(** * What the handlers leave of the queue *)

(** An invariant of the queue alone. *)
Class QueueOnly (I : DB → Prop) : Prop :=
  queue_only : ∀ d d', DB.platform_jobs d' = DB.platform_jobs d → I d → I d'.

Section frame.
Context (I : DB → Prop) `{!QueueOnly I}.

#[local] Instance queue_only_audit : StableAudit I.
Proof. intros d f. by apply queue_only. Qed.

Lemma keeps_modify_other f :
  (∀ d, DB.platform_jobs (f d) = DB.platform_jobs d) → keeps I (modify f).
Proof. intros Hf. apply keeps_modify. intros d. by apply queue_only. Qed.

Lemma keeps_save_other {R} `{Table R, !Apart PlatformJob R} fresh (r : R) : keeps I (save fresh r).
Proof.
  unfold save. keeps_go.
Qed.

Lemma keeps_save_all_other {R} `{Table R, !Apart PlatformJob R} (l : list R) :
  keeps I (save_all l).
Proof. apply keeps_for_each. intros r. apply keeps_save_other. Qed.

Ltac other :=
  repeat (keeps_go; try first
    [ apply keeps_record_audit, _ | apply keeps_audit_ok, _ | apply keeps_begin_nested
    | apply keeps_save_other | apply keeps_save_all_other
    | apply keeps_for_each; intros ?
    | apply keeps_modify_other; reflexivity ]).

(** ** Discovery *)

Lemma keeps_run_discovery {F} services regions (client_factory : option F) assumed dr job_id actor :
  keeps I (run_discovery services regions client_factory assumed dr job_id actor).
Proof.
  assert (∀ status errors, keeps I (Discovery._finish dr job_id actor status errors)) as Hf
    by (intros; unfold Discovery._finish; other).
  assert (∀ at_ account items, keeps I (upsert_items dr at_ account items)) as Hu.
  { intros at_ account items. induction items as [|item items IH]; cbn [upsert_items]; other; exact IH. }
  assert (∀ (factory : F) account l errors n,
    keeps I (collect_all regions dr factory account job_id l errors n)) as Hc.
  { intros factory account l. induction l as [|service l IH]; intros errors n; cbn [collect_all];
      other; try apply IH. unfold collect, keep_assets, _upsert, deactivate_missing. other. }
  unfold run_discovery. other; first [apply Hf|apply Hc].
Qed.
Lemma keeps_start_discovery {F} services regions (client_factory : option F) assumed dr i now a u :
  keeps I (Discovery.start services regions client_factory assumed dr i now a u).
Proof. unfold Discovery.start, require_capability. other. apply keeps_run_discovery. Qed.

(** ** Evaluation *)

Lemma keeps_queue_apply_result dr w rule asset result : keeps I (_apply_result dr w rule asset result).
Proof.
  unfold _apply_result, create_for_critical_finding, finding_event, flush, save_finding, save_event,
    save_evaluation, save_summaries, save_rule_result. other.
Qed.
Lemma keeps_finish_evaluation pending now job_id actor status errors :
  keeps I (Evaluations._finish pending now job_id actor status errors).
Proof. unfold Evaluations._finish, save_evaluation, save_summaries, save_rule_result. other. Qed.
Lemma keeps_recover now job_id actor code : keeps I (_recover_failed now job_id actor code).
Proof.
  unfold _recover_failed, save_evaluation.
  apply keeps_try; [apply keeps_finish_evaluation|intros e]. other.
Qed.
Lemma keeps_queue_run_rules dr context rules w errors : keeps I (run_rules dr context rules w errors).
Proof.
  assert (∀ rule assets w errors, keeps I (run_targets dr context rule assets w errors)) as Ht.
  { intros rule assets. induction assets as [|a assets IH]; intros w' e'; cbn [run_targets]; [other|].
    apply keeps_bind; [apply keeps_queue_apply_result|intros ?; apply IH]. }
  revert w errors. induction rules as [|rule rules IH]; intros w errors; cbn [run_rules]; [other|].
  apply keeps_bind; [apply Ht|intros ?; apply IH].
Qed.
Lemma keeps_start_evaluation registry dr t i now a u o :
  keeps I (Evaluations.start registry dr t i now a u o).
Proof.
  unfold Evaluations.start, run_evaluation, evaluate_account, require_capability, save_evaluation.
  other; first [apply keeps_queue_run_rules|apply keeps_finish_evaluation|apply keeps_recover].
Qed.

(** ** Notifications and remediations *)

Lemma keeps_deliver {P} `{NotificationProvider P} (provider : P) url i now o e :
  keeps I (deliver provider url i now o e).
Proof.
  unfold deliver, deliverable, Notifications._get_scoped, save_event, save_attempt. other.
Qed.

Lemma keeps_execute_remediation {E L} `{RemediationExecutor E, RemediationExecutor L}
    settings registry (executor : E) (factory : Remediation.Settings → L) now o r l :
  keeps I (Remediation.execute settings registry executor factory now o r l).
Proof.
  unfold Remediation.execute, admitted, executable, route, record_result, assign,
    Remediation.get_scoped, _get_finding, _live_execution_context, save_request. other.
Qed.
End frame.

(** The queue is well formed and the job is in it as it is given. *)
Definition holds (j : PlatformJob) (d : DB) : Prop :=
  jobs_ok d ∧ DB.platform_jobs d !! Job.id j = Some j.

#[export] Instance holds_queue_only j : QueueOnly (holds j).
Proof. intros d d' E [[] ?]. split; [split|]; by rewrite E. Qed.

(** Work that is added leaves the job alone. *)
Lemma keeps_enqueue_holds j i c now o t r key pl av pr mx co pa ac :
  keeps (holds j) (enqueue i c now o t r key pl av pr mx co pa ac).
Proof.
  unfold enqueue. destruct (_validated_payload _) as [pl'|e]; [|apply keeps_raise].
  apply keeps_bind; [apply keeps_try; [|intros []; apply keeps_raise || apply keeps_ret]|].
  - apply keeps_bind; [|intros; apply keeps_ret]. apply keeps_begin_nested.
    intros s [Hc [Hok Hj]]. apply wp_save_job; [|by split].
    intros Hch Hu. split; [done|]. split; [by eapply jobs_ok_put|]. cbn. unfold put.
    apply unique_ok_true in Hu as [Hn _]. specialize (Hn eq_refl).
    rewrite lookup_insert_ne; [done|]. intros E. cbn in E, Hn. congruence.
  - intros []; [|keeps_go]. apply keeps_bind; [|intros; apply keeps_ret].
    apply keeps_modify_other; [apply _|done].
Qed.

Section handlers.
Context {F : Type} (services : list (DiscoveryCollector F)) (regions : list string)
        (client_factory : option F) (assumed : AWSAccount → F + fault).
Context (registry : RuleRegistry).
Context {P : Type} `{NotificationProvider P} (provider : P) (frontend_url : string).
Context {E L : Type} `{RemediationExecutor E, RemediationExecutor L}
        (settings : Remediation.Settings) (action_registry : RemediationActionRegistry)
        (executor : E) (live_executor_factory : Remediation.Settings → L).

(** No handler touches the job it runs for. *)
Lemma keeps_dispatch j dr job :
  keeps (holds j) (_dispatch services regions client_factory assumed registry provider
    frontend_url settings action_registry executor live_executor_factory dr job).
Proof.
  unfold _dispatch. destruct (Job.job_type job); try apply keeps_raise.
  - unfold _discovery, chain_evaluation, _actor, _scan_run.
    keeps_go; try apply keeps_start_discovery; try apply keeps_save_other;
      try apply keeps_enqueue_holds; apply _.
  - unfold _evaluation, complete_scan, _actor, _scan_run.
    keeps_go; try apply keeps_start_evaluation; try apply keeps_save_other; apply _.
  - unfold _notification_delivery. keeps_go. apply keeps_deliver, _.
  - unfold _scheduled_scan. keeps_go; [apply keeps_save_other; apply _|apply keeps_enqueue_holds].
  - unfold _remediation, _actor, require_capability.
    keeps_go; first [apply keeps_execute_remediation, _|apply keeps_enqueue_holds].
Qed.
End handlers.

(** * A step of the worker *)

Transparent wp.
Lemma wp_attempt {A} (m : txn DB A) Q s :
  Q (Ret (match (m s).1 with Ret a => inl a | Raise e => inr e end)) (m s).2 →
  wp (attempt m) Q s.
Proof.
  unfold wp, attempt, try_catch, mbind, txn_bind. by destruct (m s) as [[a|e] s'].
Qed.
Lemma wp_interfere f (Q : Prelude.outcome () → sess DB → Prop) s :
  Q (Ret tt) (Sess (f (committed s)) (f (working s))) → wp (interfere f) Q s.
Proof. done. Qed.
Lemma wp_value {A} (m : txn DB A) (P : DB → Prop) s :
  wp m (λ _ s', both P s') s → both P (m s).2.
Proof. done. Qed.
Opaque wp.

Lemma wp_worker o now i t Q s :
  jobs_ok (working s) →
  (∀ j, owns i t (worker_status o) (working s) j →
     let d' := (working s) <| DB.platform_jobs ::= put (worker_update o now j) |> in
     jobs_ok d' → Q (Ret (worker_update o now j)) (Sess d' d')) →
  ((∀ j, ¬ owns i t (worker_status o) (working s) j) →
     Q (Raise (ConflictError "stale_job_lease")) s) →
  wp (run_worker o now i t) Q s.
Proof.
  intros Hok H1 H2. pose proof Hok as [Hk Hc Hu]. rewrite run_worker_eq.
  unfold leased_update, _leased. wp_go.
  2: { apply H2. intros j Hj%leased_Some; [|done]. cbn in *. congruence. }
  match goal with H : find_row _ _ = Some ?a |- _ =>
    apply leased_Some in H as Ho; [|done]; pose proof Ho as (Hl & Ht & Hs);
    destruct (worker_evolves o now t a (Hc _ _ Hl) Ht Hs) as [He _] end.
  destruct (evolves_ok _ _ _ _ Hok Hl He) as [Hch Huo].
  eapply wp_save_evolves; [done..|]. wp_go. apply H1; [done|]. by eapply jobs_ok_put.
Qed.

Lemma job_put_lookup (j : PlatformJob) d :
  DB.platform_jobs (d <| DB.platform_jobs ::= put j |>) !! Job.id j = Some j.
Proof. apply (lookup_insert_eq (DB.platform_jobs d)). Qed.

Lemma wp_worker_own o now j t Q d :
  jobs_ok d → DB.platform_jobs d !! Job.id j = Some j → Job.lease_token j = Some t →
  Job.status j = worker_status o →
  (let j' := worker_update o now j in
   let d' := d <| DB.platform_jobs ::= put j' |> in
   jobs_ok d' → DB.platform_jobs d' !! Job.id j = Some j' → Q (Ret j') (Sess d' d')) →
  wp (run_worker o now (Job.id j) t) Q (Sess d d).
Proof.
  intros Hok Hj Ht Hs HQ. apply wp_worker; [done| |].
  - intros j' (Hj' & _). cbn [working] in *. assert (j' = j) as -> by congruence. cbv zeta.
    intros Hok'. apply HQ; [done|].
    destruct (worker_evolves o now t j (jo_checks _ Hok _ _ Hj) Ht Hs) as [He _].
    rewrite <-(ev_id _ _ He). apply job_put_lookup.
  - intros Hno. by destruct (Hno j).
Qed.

▶ **AIM OF THE TASK**
All lines from the opening of the material through the line that contains "Lemma keeps_modify_other f" are to be printed exactly, with no others.

▶ **RESPONSE AREA**
(** * What the handlers leave of the queue *)

(** An invariant of the queue alone. *)
Class QueueOnly (I : DB → Prop) : Prop :=
  queue_only : ∀ d d', DB.platform_jobs d' = DB.platform_jobs d → I d → I d'.

Section frame.
Context (I : DB → Prop) `{!QueueOnly I}.

#[local] Instance queue_only_audit : StableAudit I.
Proof. intros d f. by apply queue_only. Qed.

Lemma keeps_modify_other f :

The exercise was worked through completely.